__Directions for this task__
Extract exactly those lines that lie between the start of the material and the line with "computation in a", including both boundary lines and no others.

__Data listing__

(** * Zakkirni: a static browser of remembrance texts

    Shallow embedding of [App.tsx] (audio coordinator, header back button,
    content card actions, the two data pages) and of [types.ts], followed by
    the properties of the specification that are settled against it.

    Representation choices

    - A JavaScript string is represented by the bytes of its UTF-8 encoding
      ([string]); the texts of the application are well-formed Unicode, for
      which concatenation and [===] agree with concatenation and equality of
      the encodings.
    - [window], the React state of [AudioProvider] and the router location
      are gathered in one record [World]; every handler of the source is a
      computation in a state-and-exception monad over it.
    - Closures stored on an utterance are defunctionalised ([Handler]).
    - The browser is the environment: it delivers the [start], [end] and
      [error] notifications of utterances, in any order. *)

From Stdlib Require Import String Ascii List Bool Arith ZArith Lia.
From Stdlib Require QArith.
Import ListNotations.
Local Open Scope string_scope.

(** ** JavaScript runtime *)

Module JS.

Inductive Exn :=
| TypeError (message : string).

Inductive result (A : Type) :=
| Ok (a : A)
| Throw (e : Exn).
Arguments Ok {A} a.
Arguments Throw {A} e.

(** [a === b] on values that are a string or [null]/[undefined]. *)
Definition strict_eq (a b : option string) : bool :=
  match a, b with
  | Some x, Some y => String.eqb x y
  | None, None => true
  | _, _ => false
  end.

(** [a || b] on values that are an object or [undefined]. *)
Definition or_else {A} (a b : option A) : option A :=
  match a with
  | Some _ => a
  | None => b
  end.

(** [`${v}`] for a value that is a string or [undefined]. *)
Definition template (v : option string) : string :=
  match v with
  | Some s => s
  | None => "undefined"
  end.

(** [s.includes(sub)] *)
Fixpoint includes (s sub : string) : bool :=
  if String.prefix sub s then true
  else match s with
       | EmptyString => false
       | String _ rest => includes rest sub
       end.

(** [s.split(sep)] for a separator of one character. *)
Fixpoint split (sep : ascii) (s : string) : list string :=
  match s with
  | EmptyString => [EmptyString]
  | String c rest =>
      if Ascii.eqb c sep then EmptyString :: split sep rest
      else match split sep rest with
           | seg :: segs => String c seg :: segs
           | [] => [String c EmptyString]
           end
  end.

(** [Boolean(s)] on a string: the empty string is the only falsy one. *)
Definition Boolean (s : string) : bool :=
  negb (String.eqb s "").

(** The characters [encodeURIComponent] leaves as they are:
    [A-Z a-z 0-9 - _ . ! ~ * ' ( )]. *)
Definition uriUnreserved (c : ascii) : bool :=
  let n := nat_of_ascii c in
  ((65 <=? n)%nat && (n <=? 90)%nat) || ((97 <=? n)%nat && (n <=? 122)%nat)
  || ((48 <=? n)%nat && (n <=? 57)%nat)
  || existsb (Nat.eqb n) [45; 95; 46; 33; 126; 42; 39; 40; 41].

Definition hexDigit (n : nat) : ascii :=
  if (n <? 10)%nat then ascii_of_nat (48 + n) else ascii_of_nat (55 + n).

Definition percentEncode (c : ascii) : string :=
  let n := nat_of_ascii c in
  String "%" (String (hexDigit (n / 16)) (String (hexDigit (n mod 16)) EmptyString)).

(** [encodeURIComponent(s)]: every byte of the UTF-8 encoding that is not
    an unreserved character becomes [%XX] with upper-case digits. A string
    with an unpaired surrogate, on which the function throws [URIError], has
    no UTF-8 encoding and is not represented. *)
Fixpoint encodeURIComponent (s : string) : string :=
  match s with
  | EmptyString => EmptyString
  | String c rest =>
      (if uriUnreserved c then String c EmptyString else percentEncode c)
        ++ encodeURIComponent rest
  end.

Definition hexValue (c : ascii) : option nat :=
  let n := nat_of_ascii c in
  if (48 <=? n)%nat && (n <=? 57)%nat then Some (n - 48)
  else if (65 <=? n)%nat && (n <=? 70)%nat then Some (n - 55)
  else if (97 <=? n)%nat && (n <=? 102)%nat then Some (n - 87)
  else None.

(** [decodeURIComponent(s)] down to the bytes of the result; [None] is a
    malformed escape. The recursion is on a bound of the length. *)
Fixpoint decodeBytes (fuel : nat) (s : string) : option string :=
  match fuel with
  | O => match s with EmptyString => Some EmptyString | _ => None end
  | S fuel' =>
      match s with
      | EmptyString => Some EmptyString
      | String c rest =>
          if Ascii.eqb c "%" then
            match rest with
            | String h (String l rest') =>
                match hexValue h, hexValue l, decodeBytes fuel' rest' with
                | Some a, Some b, Some r =>
                    Some (String (ascii_of_nat (16 * a + b)) r)
                | _, _, _ => None
                end
            | _ => None
            end
          else
            match decodeBytes fuel' rest with
            | Some r => Some (String c r)
            | None => None
            end
      end
  end.

Definition decodeURIComponent (s : string) : option string :=
  decodeBytes (String.length s) s.

End JS.

Import JS.

(** ** types.ts *)

Record Item := mkItem {
  item_id : string;
  item_text : string;
  item_source : option string;
  item_count : option nat;
  item_note : option string
}.

Record Category := mkCategory {
  category_id : string;
  category_title : string;
  category_icon : option string;
  category_items : list Item
}.

Record Section := mkSection {
  section_id : string;
  section_title : string;
  section_description : string;
  section_categories : list Category
}.

(** ** The browser objects the application talks to *)

Record SpeechSynthesisVoice := mkVoice {
  voice_name : string;
  voice_lang : string
}.

(** The three closures [play] installs on an utterance. *)
Inductive Handler :=
| SetPlaying (id : string)  (* () => { setPlayingId(id); } *)
| ClearPlaying              (* () => { setPlayingId(null); utteranceRef.current = null; } *)
| LogAndClear.              (* (e) => { console.error("TTS Error:", e); setPlayingId(null);
                                        utteranceRef.current = null; } *)

Record SpeechSynthesisUtterance := mkUtterance {
  uid : nat;                       (* identity of the object *)
  utt_text : string;
  utt_lang : string;
  utt_rate : QArith_base.Q;
  utt_voice : option SpeechSynthesisVoice;
  onstart : option Handler;
  onend : option Handler;
  onerror : option Handler
}.
(** The page [index] renders on database [d]. *)
Definition index_page (request : Request) (d : Database) : Page :=
  index_html
    (select_cars (index_clauses (multidict_get "country" (args request))
                                (multidict_get "q" (args request))) d)
    (sorted (nodup string_dec (filter PyStr.truthy (select_distinct_country d))))
    (match multidict_get "country" (args request) with
     | Some c => if PyStr.truthy c then Some (normalize_country c) else None
     | None => None
     end)
    (multidict_get "q" (args request))
    (dict_by_car_id (latest_rows (Sql.rows (tracking_events d)))).

(** The query of [index] fails on the database. *)
Definition index_fails (request : Request) (d : Database) : bool :=
  select_cars_fails (index_clauses (multidict_get "country" (args request))
                                   (multidict_get "q" (args request))) d.

(** [index] raises [OperationalError] when its query fails; otherwise it
    answers with the catalogue page, and the cars on it are those of
    [select_cars] under [index_clauses]. *)
Lemma index_run (request : Request) (w : World) :
  fst (index request w)
  = if index_fails request (db w) then Raised OperationalError
    else Returned (render_template (index_page request (db w))).
Proof.
  unfold index, index_fails, index_page, index_clauses, normalize_country, search_clause.
  destruct (multidict_get "country" (args request)) as [c|];
    destruct (multidict_get "q" (args request)) as [q|];
    try destruct (PyStr.truthy c); try destruct (PyStr.truthy q);
    try destruct (PyStr.truthy (Python.capitalize _));
    try destruct (in_allow_list _);
    cbv beta iota delta [andb app bind execute_select_or_fail];
    match goal with
    | |- context [select_cars_fails ?cl (db w)] => destruct (select_cars_fails cl (db w))
    end; reflexivity.
Qed.

Lemma index_cars_shown (request : Request) (w : World) :
  cars_shown (response_of (index request w))
  = if index_fails request (db w) then None
    else Some (select_cars (index_clauses (multidict_get "country" (args request))
                                          (multidict_get "q" (args request)))
                           (db w)).
Proof.
  unfold response_of. rewrite index_run.
  destruct (index_fails request (db w)); reflexivity.
Qed.

Lemma In_insert_sorted (A : Type) (le : A -> A -> bool) (x y : A) (l : list A) :
  In y (Sql.insert_sorted le x l) <-> y = x \/ In y l.
Proof.
  induction l as [|z r IH]; simpl.
  - intuition.
  - destruct (le x z); simpl; rewrite ?IH; intuition.
Qed.

(** [ORDER BY] keeps exactly the rows it is given. *)
Lemma In_order_by (A : Type) (le : A -> A -> bool) (y : A) (l : list A) :
  In y (Sql.order_by le l) <-> In y l.
Proof.
  unfold Sql.order_by. induction l as [|x r IH]; simpl; [tauto|].
  rewrite In_insert_sorted, IH. intuition.
Qed.

Lemma order_by_nil_inv (A : Type) (le : A -> A -> bool) (l : list A) :
  Sql.order_by le l = [] -> l = [].
Proof.
  destruct l as [|x r]; [reflexivity|]. intros E.
  assert (H : In x (Sql.order_by le (x :: r))) by (apply In_order_by; now left).
  rewrite E in H. destruct H.
Qed.

(** Membership in the result of [select_cars]. *)
Lemma In_select_cars (clauses : list Clause) (d : Database) (car : Car.t) :
  In car (select_cars clauses d) <->
  In car (Sql.rows (cars d)) /\ forall c, In c clauses -> clause_holds c car = true.
Proof.
  unfold select_cars. rewrite In_order_by, filter_In, forallb_forall. tauto.
Qed.

(** [LOWER(country) = ?] holds of no row when the parameter is a text that
    [LOWER] changes. *)
Lemma lower_country_never_holds (n : string) (car : Car.t) :
  Sql.LOWER n <> n -> clause_holds (lower_country_eq n) car = false.
Proof.
  intros H. cbn. apply String.eqb_neq. intros E. apply H.
  rewrite <- E. unfold Sql.LOWER. apply lower_idem.
Qed.

(** Whenever [index] applies its country condition with a normalised name
    that is not in lower case, as a capitalised name is, it shows no car:
    [LOWER(country)] is compared with that name. *)
Lemma index_country_shows_nothing (request : Request) (w : World) (c : string) :
  multidict_get "country" (args request) = Some c ->
  PyStr.truthy c = true ->
  in_allow_list (normalize_country c) = true ->
  Sql.LOWER (normalize_country c) <> normalize_country c ->
  cars_shown (response_of (index request w)) = Some [].
Proof.
  intros Hc Ht Ha Hl. rewrite index_cars_shown. unfold index_fails. rewrite Hc.
  assert (Hn : PyStr.truthy (normalize_country c) = true).
  { destruct (normalize_country c); [now contradiction Hl | reflexivity]. }
  unfold index_clauses. rewrite Ht, Hn, Ha. cbn [andb app].
  unfold select_cars_fails, select_cars.
  induction (Sql.rows (cars (db w))) as [|car l IH]; [reflexivity|].
  cbn [existsb where_fails clause_fails filter forallb orb].
  rewrite (lower_country_never_holds car Hl). exact IH.
Qed.

Definition china_request : Request := get_request "/?country=china" [("country", "china")].

(** The pattern [index] builds from the search query is within the limit
    of [LIKE]; so it is when there is no query. *)
Definition within_like_limit (search_query : option string) : bool :=
  match search_query with
  | Some q => negb (Sql.too_complex ("%" ++ Python.lower q ++ "%"))
  | None => true
  end.

Lemma where_fails_none (clauses : list Clause) (car : Car.t) :
  (forall c, In c clauses -> clause_fails c car = false) ->
  where_fails clauses car = false.
Proof.
  induction clauses as [|c r IH]; intros H; [reflexivity|]. cbn [where_fails].
  rewrite (H c (or_introl eq_refl)), IH, andb_false_r; [reflexivity|].
  intros c' Hc'. apply H. now right.
Qed.

(** A query within the limit of [LIKE] does not fail. *)
Lemma index_within_limit (request : Request) (d : Database) :
  within_like_limit (multidict_get "q" (args request)) = true ->
  index_fails request d = false.
Proof.
  intros H. unfold index_fails, select_cars_fails.
  destruct (existsb _ (Sql.rows (cars d))) eqn:E; [|reflexivity].
  apply existsb_exists in E. destruct E as (car & _ & E).
  rewrite where_fails_none in E; [discriminate E|].
  intros c Hc. unfold index_clauses in Hc. apply in_app_or in Hc.
  destruct Hc as [Hc|Hc].
  - destruct (multidict_get "country" (args request)) as [x|]; [|destruct Hc].
    destruct (PyStr.truthy x && PyStr.truthy (normalize_country x)
              && in_allow_list (normalize_country x)); [|destruct Hc].
    destruct Hc as [<-|[]]. reflexivity.
  - destruct (multidict_get "q" (args request)) as [q|]; [|destruct Hc].
    destruct (PyStr.truthy q); [|destruct Hc].
    destruct Hc as [<-|[]]. cbv beta iota delta [within_like_limit] in H.
    apply negb_true_iff in H.
    unfold search_clause, clause_fails. now rewrite H, andb_false_r.
Qed.

(** A country outside the allow-list adds no condition to the query. *)
Lemma index_clauses_not_allowed (c : string) (search_query : option string) :
  in_allow_list (normalize_country c) = false ->
  index_clauses (Some c) search_query = index_clauses None search_query.
Proof. intros H. unfold index_clauses. now rewrite H, andb_false_r. Qed.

__Result of this exercise__
(** * Zakkirni: a static browser of remembrance texts

    Shallow embedding of [App.tsx] (audio coordinator, header back button,
    content card actions, the two data pages) and of [types.ts], followed by
    the properties of the specification that are settled against it.

    Representation choices

    - A JavaScript string is represented by the bytes of its UTF-8 encoding
      ([string]); the texts of the application are well-formed Unicode, for
      which concatenation and [===] agree with concatenation and equality of
      the encodings.
    - [window], the React state of [AudioProvider] and the router location
      are gathered in one record [World]; every handler of the source is a
      computation in a state-and-exception monad over it.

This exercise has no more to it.